Its gets very tricky, to bring back these HA systems, online especially lets say your SLA indicates 99.999%. Which means, within 5.26 minutes, then you need to identify the issue, and deploy the solutions so things are up and running again within that time limit. 

Lets say, you have 2 servers running on site, one as a backup and another one as a main server through which the users are logged into. This is potentially a high available system. But if the main server goes down, then it still takes time to have the backup server up and running. 

Even further, lets say we have designed this to be an automated process where all the users are linked to both servers at both times, and the backup server comes online as soon as the main one goes out. You have to remember, it Still takes time, maybe a couple of minutes for the backup server to boot and start functioning.

But, the key point is, there is still some downtime. Meaning, a Highly available system is not prone to failures.
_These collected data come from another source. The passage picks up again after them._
(** Without a context reference, an editor being active: lines 172-189. *)
Lemma getCurrentFilePath_palette_run (doc : Uri) :
  activeTextEditor h = Some doc ->
  run (getCurrentFilePath h None) w =
  snd (copyOrOffer h autoClipboard (fsPath doc)
         (if truthy showIcons then "📄 当前文件路径: " +:+ fsPath doc
          else "当前文件路径: " +:+ fsPath doc) w).
Proof.
  intros Ha. unfold getCurrentFilePath. unfold_cmd.
  unfold Js.not. rewrite enabled, Ha. reflexivity.
Qed.

(** With [path.autoClipboard] absent the command copies at once: the
    fallback of line 137 is true. *)
Lemma getCurrentFilePath_autoClipboard_absent (u : Uri) (ty : Z) :
  config w !! "path.autoClipboard" = None ->
  fs_stat h u = Some ty ->
  clipboard (run (getCurrentFilePath h (Some u)) w) = Some (fsPath u).
Proof.
  intros Ha Hs.
  rewrite (getCurrentFilePath_context_run u ty Hs), copyOrOffer_clipboard.
  subst autoClipboard. now rewrite (config_get_absent _ _ (JBool true) Ha).
Qed.

End PathEnabled.
Module Routes.
Section WithExternals.
Context `{E : Externals}.

(** The validation chain of POST /login, on the sanitized user name
    and the password: the messages of the checks that fail. *)
Definition login_validation (user pass : string) : list string :=
  (if Z.of_nat (String.length user) <? 3
   then ["Username must be at least 3 characters"] else [])
  ++ (if Z.of_nat (String.length pass) <? 8
      then ["Password must be at least 8 characters"] else []).

(** The handler of POST /api/auth/login with its validation chain.
    [Router.post_login] puts [loginRateLimiter] in front of it. *)
Definition login (user pass : string) (ipAddress userAgent : option string)
    (now : Z) (db : Db) : Response * Db :=
  let trimmed := Js.trim user in
  match login_validation trimmed pass with
  | (_ :: _) as errors =>
      (mkResponse 400 false (Some "Validation failed") None None errors
         None None None None [], db)
  | [] =>
      let user := validator_escape trimmed in
      match AdminService.authenticate user pass ipAddress userAgent now db with
      | (Returned admin, db1) =>
          let accessToken :=
            Middleware.generateAccessToken (safe_id admin)
              (safe_username admin) (safe_role admin) now in
          let refreshToken :=
            Middleware.generateRefreshToken (safe_id admin) now in
          let refreshTokenHash := sha256_hex refreshToken in
          let expiresAt := Clock.toISOString (now + 7 * 24 * 60 * 60 * 1000) in
          let db2 :=
            db_after (AdminService.storeRefreshToken (safe_id admin)
                        refreshTokenHash expiresAt now db1) in
          (mkResponse 200 true None None (Some "Login successful") []
             (Some admin) (Some accessToken) (Some refreshToken) (Some 86400)
             [("auth_token", accessToken); ("refresh_token", refreshToken)],
           db2)
      | (Thrown error, db1) =>
          (failure 401
             (match Js.or (Some (message error)) (Some "Invalid credentials")
              with Some m => m | None => "" end)
             None,
           db1)
      end
  end.
Lemma rows_have_three (n : nat) (coords : list (R * R * R)) :
  n = 3%nat ->
  forallb (fun r' : list R => (length r' =? n)%nat) (map row_of coords) = true.
Proof.
  intros ->. induction coords as [|[[x y] z] l IH]; [reflexivity | exact IH].
Qed.

Lemma last_column_rows (coords : list (R * R * R)) :
  coords <> [] -> last_column (map row_of coords) = Ok (map z_of coords).
Proof.
  intros Hne. unfold last_column.
  destruct (map row_of coords) as [|r rows] eqn:E.
  - destruct coords; [congruence | discriminate].
  - rewrite <- E, rows_have_three, last_of_rows; [reflexivity|].
    destruct coords as [|[[x y] z] l]; [discriminate|].
    now injection E as <- _.
Qed.

Lemma shift_coords_rows (shift : R) (coords : list (R * R * R)) :
  shift_coords shift (map row_of coords)
  = Ok (map (fun '(x, y, z) => (x, y, sub z shift)) coords).
Proof.
  unfold shift_coords. induction coords as [|[[x y] z] l IH]; [reflexivity|].
  cbn [map mapM row_of bind]. now rewrite IH.
Qed.
End Rows.

End ShiftFacts.
(** * Cost accounting of biopaper-parser: pricing table, cost ledger and
      the processing of PDF files

    A shallow embedding of [model_config.py], [cost_monitor.py] and
    [pdf_parser.py].

    Python [float] is IEEE 754 binary64; it is modelled by the Standard
    Library's executable specification [SpecFloat] at precision 53 and
    maximal exponent 1024, with round-to-nearest-even.  Python [int] is
    unbounded and modelled by [Z].  Exceptions are modelled by a result
    type, mutable dictionaries by a store of [gmap]s addressed by
    locations, so that two references to one dictionary alias. *)

From Stdlib Require Import ZArith NArith Bool Lia QArith Qpower Lqa.
From Stdlib Require Import SpecFloat PrimFloat FloatOps.
From Stdlib Require Strings.Byte.
From stdpp Require Import gmap strings list fin_maps.

Set Warnings "-inexact-float".
Local Open Scope Z_scope.

(** ** Python floats *)

Module PyFloat.

Definition prec : Z := 53.
Definition emax : Z := 1024.

Definition float : Type := spec_float.

Definition fadd : float -> float -> float := SFadd prec emax.
Definition fmul : float -> float -> float := SFmul prec emax.
Definition fdiv : float -> float -> float := SFdiv prec emax.

(** Python's [<=] and [==] on floats. *)
Definition fle : float -> float -> bool := SFleb.
Definition feq : float -> float -> bool := SFeqb.

Definition zero : float := S754_zero false.

(** The integer [a] as an exact dyadic number, before any rounding. *)
Definition exact_int (a : Z) : float :=
  match a with
  | Z0 => S754_zero false
  | Zpos p => S754_finite false p 0
  | Zneg p => S754_finite true p 0
  end.

Definition is_infinity (x : float) : bool :=
  match x with S754_infinity _ => true | _ => false end.

(** A decimal literal [digits * 10^-scale], for instance [0.40] is
    [float_lit 40 2]: the binary64 number nearest to the decimal. *)
Definition float_lit (digits : Z) (scale : nat) : float :=
  fdiv (exact_int digits) (exact_int (10 ^ Z.of_nat scale)).

End PyFloat.
Import PyFloat.

(** ** Exceptions *)

(** [IOError] is Python's [OSError] under its older name, as [open]
    raises it in [cost_monitor.py]; it carries the [str] of the
    exception. *)
Inductive exn : Type :=
| ValueError (msg : string)
| OverflowError
| ZeroDivisionError
| IOError (message : string).

Inductive result (A : Type) : Type :=
| Ok (a : A)
| Raise (e : exn).
Arguments Ok {A} a.
Arguments Raise {A} e.

Definition bind {A B : Type} (r : result A) (k : A -> result B) : result B :=
  match r with
  | Ok a => k a
  | Raise e => Raise e
  end.

Notation "'do' x <- r ; k" := (bind r (fun x => k))
  (at level 10, x name, r at level 100, k at level 200).

(** [a / b] on Python integers: the correctly rounded quotient, or an
    exception when the divisor is zero or the quotient exceeds the range
    of a float. *)
Definition int_truediv (a b : Z) : result float :=
  if b =? 0 then Raise ZeroDivisionError
  else
    let q := fdiv (exact_int a) (exact_int b) in
    if is_infinity q then Raise OverflowError else Ok q.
It is more like a spare tire on your 4x4, if you carry it, you can replace the flat and not get stuck in the middle of nowhere forever. However you will still be stuck for a while you're replacing the tire but you will be up and running in a short period.

That is what a highly available architecture tends to achieve. If it ever comes to drowning, it makes sure that you are on the surface as soon as possible, otherwise called as "Maximum Uptime" main goal is to minimize user disruption as much as possible.

A Highly Available network or an infrastructure can be redundant in nature, like multiple train tracks ready to be switched when the main track has an issue. A backup generator is a good example. When the lights go off, it takes a few seconds or minutes depending on the generator to kick in. But you still have that small amount of time where you are in a power outage. 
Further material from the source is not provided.